** Records for the task follows **
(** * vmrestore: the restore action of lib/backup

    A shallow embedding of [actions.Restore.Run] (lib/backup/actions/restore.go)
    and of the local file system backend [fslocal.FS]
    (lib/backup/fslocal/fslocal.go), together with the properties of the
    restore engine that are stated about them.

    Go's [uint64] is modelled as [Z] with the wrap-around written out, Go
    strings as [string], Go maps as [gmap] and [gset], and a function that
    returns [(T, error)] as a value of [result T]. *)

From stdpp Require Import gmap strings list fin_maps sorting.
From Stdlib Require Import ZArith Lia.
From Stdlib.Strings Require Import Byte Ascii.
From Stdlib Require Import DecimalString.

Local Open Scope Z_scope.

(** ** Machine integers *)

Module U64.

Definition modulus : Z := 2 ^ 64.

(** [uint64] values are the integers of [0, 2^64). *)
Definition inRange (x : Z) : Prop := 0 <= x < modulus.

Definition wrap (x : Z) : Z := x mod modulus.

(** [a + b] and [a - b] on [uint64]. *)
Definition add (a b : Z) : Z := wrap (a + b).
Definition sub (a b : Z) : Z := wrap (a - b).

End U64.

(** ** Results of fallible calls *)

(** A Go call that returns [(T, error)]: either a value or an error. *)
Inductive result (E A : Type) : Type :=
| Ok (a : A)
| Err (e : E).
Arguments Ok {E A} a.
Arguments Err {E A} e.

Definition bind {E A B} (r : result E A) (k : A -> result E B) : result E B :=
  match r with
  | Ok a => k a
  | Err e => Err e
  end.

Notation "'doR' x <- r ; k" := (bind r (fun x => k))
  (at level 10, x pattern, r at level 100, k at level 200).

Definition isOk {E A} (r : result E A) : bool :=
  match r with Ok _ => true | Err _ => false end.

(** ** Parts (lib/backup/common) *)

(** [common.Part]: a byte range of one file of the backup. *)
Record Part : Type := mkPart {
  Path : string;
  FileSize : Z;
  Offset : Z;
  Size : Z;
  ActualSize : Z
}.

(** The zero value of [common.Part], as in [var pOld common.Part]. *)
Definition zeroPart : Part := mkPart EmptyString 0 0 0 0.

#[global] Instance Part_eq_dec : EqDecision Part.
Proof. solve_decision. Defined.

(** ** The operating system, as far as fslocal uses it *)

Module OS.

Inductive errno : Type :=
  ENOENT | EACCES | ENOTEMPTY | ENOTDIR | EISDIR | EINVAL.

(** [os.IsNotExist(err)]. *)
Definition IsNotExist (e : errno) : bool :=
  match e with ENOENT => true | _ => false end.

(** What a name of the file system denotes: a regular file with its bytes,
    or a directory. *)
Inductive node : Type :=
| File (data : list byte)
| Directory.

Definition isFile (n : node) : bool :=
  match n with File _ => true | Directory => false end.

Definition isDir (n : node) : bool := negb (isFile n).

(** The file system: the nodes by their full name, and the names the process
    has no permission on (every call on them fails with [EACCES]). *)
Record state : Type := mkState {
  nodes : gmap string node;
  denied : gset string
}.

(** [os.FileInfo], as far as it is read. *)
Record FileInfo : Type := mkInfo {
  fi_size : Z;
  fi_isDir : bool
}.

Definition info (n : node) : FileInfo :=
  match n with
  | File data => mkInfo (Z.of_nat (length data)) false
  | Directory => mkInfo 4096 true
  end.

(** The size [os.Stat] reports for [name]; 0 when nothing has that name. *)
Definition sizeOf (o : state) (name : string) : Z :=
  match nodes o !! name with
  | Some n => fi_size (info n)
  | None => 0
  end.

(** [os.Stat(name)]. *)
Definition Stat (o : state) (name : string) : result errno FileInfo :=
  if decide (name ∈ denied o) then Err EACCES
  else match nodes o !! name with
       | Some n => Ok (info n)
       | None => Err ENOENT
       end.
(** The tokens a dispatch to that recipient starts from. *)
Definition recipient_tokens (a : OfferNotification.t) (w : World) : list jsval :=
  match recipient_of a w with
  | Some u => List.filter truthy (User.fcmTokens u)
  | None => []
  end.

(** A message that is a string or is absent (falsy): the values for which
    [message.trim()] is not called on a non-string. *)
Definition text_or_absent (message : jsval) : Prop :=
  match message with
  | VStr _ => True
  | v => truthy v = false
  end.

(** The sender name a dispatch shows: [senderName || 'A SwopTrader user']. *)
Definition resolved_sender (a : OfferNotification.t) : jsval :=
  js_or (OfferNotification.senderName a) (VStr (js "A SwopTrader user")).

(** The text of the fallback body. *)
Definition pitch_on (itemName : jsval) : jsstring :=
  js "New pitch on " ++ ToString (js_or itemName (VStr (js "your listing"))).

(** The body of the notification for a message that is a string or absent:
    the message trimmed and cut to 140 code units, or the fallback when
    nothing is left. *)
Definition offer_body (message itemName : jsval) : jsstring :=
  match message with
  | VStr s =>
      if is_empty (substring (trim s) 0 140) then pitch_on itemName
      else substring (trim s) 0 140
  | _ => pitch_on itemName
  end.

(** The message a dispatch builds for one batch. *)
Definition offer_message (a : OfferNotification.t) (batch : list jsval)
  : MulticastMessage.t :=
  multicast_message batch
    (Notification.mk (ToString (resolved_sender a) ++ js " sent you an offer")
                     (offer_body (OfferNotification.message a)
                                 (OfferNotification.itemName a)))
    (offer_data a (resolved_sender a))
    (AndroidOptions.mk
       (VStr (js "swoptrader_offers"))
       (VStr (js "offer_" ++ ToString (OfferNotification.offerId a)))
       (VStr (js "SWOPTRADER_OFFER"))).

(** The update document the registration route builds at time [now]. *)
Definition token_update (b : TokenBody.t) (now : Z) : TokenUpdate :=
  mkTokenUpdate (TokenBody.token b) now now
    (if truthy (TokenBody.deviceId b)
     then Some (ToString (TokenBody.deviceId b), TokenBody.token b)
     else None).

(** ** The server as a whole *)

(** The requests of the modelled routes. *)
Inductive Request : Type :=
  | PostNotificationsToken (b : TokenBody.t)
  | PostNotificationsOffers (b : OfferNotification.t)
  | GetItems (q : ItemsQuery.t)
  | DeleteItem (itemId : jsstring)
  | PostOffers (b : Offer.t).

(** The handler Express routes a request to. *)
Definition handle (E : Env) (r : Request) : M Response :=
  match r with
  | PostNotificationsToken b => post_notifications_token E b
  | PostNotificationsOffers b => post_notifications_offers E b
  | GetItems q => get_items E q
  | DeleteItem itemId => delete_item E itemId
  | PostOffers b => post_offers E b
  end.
** End of Records for the task **
From the entries above, print the lines beginning at the one with "mkTokenUpdate (TokenBody.token b) now now" and stopping after the one with "(** The requests of the modelled routes. *)", exactly as written and with nothing else.

▸ Task result
  mkTokenUpdate (TokenBody.token b) now now
    (if truthy (TokenBody.deviceId b)
     then Some (ToString (TokenBody.deviceId b), TokenBody.token b)
     else None).

(** ** The server as a whole *)

(** The requests of the modelled routes. *)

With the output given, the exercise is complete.